### What is required
Check each line of the records below and collect those holding "list".

### Record extracts
⟨

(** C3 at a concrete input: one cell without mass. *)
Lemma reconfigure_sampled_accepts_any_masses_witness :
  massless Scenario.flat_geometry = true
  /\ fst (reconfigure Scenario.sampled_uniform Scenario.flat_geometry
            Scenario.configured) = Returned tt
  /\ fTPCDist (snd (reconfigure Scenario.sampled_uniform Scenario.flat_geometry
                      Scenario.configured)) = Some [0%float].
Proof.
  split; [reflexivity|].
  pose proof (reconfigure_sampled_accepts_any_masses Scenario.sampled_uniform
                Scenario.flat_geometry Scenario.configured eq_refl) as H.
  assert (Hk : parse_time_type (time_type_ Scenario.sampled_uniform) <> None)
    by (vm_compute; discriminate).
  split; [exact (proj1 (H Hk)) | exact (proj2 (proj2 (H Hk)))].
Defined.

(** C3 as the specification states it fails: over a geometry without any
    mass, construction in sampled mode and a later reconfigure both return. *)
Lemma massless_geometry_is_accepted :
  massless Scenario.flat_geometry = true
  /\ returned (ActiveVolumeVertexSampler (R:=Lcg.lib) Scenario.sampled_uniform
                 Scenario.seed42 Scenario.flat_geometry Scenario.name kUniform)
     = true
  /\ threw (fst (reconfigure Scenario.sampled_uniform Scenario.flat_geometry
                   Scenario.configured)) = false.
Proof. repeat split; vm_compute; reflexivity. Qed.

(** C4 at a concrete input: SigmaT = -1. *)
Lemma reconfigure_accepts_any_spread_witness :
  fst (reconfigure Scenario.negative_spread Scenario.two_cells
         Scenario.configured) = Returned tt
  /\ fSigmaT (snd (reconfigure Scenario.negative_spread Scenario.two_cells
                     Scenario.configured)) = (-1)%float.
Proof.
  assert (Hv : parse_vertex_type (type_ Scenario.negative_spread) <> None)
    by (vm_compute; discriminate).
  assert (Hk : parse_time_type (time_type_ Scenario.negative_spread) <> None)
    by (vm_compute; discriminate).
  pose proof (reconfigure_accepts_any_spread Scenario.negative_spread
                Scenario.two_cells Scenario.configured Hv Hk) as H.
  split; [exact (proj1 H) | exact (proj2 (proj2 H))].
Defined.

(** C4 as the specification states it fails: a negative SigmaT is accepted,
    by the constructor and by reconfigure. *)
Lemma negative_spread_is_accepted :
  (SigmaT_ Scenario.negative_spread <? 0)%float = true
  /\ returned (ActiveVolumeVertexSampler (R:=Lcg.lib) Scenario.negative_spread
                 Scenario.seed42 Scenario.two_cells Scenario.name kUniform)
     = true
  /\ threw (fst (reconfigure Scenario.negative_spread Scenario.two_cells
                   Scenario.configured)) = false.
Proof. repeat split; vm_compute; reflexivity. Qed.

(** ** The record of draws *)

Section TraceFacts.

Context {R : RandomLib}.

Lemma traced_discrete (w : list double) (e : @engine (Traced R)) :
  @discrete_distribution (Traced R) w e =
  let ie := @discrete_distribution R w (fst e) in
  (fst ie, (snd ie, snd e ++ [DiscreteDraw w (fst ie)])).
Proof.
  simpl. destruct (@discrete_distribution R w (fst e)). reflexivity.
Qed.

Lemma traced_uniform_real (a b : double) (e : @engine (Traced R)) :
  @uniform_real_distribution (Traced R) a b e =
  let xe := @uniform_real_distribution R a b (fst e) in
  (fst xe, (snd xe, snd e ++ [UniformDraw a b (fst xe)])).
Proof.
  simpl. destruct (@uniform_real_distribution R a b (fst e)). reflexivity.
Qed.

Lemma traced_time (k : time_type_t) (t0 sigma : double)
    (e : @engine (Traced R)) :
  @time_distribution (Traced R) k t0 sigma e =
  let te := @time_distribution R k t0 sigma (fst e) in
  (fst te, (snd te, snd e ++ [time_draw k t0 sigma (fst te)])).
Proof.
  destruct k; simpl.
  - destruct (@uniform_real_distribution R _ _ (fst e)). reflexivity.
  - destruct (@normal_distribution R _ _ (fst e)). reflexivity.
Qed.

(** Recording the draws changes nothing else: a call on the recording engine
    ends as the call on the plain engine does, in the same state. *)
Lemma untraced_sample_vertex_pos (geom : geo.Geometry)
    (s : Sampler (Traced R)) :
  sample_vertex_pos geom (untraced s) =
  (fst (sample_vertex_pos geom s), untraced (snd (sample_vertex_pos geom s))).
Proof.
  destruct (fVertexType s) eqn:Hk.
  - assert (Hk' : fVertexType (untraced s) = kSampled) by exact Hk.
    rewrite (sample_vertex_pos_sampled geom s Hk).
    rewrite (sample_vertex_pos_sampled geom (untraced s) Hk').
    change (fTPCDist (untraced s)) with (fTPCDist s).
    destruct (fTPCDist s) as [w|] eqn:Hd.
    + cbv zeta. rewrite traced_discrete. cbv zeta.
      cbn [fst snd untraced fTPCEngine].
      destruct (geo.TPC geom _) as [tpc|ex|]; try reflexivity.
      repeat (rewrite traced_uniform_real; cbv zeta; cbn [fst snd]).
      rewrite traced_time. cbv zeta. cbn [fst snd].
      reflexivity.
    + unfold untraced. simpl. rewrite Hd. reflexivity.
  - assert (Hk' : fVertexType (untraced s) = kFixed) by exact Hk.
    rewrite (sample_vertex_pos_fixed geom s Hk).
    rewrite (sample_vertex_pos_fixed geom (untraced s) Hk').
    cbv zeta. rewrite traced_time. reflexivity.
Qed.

⟩
⟨

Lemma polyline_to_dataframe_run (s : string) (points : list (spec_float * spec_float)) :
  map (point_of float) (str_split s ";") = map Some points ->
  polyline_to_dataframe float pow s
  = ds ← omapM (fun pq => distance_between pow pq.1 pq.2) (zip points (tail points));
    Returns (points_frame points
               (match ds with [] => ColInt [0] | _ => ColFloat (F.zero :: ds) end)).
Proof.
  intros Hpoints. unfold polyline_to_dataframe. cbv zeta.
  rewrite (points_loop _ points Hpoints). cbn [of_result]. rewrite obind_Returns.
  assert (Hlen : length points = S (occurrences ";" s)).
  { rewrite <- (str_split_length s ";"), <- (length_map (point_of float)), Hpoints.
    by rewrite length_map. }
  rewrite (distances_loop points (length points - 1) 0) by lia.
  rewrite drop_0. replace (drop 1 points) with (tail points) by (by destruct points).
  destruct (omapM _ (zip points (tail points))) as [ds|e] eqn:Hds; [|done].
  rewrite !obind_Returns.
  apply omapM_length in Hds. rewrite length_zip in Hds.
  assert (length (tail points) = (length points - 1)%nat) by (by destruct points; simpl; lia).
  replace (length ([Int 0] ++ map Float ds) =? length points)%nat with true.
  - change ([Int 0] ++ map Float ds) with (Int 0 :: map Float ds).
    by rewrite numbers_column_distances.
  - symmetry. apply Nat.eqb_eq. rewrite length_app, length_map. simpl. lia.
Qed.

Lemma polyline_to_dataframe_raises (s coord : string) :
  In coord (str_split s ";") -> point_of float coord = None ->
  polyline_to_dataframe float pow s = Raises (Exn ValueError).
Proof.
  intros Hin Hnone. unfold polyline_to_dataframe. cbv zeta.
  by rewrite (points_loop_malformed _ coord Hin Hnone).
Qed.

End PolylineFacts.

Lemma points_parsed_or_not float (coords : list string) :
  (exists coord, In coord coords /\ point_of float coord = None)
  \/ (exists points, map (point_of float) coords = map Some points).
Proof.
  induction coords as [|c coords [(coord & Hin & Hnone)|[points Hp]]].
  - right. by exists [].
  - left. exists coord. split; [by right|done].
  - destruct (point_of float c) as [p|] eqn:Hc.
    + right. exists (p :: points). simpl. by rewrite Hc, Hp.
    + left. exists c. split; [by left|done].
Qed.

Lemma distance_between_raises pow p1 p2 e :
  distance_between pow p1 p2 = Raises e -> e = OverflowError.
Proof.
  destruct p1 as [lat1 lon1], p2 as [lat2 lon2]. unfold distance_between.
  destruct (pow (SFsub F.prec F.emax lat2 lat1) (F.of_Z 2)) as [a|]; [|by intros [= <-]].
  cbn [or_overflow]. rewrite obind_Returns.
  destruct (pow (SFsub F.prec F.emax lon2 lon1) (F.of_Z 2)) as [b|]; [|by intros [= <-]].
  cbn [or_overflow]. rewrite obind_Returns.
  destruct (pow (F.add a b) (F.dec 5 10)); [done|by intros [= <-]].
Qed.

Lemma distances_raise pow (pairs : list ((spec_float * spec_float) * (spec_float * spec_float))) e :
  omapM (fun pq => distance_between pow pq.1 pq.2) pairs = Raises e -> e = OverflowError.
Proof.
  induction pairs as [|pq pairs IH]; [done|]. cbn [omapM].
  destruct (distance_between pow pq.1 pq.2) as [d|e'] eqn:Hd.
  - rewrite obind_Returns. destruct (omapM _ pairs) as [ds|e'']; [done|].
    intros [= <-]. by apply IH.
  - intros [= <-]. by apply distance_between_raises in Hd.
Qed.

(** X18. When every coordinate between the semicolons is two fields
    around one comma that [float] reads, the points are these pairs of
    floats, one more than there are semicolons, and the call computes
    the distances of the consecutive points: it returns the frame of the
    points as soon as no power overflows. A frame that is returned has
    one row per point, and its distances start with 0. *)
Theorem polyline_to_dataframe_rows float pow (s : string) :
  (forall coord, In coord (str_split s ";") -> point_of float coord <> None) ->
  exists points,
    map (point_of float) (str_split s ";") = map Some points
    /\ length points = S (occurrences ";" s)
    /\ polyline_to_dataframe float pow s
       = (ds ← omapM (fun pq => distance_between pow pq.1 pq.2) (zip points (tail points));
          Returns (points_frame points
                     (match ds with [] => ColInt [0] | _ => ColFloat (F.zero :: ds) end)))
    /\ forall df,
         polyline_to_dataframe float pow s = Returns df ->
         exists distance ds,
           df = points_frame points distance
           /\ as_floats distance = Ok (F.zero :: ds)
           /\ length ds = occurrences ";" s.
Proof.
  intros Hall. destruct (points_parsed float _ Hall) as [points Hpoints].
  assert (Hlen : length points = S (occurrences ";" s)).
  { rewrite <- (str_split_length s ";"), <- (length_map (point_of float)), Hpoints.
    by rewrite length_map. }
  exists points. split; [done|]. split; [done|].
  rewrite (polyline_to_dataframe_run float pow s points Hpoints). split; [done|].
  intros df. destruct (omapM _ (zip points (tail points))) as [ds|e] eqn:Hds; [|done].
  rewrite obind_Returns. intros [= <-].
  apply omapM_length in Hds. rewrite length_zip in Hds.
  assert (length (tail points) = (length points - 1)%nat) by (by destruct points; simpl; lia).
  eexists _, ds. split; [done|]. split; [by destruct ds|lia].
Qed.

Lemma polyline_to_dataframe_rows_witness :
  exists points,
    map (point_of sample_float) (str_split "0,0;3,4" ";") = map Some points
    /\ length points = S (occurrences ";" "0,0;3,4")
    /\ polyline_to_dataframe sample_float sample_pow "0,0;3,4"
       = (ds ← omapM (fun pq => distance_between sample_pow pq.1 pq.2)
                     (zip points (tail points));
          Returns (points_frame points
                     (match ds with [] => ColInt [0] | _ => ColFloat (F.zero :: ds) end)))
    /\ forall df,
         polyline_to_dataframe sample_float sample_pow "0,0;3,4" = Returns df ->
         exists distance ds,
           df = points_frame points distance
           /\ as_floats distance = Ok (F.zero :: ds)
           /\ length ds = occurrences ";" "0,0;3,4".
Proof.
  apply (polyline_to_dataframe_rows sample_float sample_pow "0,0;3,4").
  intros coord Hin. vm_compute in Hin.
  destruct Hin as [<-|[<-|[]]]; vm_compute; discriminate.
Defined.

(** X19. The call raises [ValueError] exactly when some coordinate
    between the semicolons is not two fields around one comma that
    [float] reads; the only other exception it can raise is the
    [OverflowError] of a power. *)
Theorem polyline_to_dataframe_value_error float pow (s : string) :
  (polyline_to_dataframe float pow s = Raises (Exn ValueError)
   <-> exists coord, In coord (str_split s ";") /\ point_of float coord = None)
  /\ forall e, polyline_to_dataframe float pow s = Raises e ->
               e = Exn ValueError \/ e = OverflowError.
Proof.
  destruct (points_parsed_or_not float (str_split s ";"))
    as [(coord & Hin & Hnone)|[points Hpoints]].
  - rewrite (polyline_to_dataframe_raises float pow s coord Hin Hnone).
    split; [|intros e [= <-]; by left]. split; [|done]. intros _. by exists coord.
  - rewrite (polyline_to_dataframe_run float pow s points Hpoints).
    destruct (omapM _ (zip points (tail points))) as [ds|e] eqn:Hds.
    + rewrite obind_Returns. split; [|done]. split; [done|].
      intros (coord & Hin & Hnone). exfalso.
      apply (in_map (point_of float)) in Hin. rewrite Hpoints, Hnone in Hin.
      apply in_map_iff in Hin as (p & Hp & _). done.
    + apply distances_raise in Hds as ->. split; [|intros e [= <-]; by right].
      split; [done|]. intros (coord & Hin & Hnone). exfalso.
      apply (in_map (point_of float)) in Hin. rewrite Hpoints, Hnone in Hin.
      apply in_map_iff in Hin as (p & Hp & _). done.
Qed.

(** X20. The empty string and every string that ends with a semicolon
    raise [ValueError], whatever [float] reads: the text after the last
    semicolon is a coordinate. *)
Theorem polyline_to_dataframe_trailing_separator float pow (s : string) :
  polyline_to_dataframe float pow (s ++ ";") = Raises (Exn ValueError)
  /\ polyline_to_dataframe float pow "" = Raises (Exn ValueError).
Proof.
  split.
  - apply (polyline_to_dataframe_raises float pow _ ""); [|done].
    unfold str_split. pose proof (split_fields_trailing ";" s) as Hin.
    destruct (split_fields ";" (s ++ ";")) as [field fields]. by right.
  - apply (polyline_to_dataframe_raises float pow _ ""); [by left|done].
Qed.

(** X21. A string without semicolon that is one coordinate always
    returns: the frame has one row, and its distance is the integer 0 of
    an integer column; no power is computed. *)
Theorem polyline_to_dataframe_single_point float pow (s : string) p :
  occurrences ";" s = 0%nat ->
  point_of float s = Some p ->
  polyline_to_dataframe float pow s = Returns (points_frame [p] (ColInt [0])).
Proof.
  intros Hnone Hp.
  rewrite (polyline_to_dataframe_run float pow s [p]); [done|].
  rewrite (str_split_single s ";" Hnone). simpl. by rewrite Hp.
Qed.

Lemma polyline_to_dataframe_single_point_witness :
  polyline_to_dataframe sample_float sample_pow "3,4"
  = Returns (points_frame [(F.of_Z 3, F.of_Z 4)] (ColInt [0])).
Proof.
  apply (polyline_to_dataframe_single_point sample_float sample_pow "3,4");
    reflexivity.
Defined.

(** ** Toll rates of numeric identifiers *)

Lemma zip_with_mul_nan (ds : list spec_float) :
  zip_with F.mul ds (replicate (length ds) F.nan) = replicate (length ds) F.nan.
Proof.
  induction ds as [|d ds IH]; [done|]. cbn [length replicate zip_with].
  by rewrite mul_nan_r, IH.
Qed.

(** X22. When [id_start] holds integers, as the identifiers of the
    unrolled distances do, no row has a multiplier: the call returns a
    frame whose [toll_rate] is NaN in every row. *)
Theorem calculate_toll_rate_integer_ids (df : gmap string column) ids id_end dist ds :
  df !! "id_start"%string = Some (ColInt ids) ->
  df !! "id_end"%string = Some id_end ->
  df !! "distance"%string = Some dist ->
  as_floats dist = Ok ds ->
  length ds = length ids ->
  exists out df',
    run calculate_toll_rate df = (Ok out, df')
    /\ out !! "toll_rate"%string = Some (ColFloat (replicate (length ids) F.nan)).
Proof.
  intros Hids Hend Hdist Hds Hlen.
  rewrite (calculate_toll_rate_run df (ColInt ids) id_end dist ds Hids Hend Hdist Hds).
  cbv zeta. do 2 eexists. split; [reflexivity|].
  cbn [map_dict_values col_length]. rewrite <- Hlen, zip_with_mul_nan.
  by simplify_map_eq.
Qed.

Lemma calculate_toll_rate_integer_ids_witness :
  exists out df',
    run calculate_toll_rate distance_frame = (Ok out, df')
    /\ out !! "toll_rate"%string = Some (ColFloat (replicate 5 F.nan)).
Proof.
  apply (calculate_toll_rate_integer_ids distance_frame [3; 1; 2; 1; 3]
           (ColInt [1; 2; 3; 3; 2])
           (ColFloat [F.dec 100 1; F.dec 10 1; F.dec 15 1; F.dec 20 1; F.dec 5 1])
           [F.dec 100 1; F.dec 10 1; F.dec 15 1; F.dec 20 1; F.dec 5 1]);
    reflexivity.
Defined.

⟩

### Answer to this task
Lemma traced_discrete (w : list double) (e : @engine (Traced R)) :
Lemma polyline_to_dataframe_run (s : string) (points : list (spec_float * spec_float)) :
Lemma points_parsed_or_not float (coords : list string) :
Lemma distances_raise pow (pairs : list ((spec_float * spec_float) * (spec_float * spec_float))) e :
Lemma zip_with_mul_nan (ds : list spec_float) :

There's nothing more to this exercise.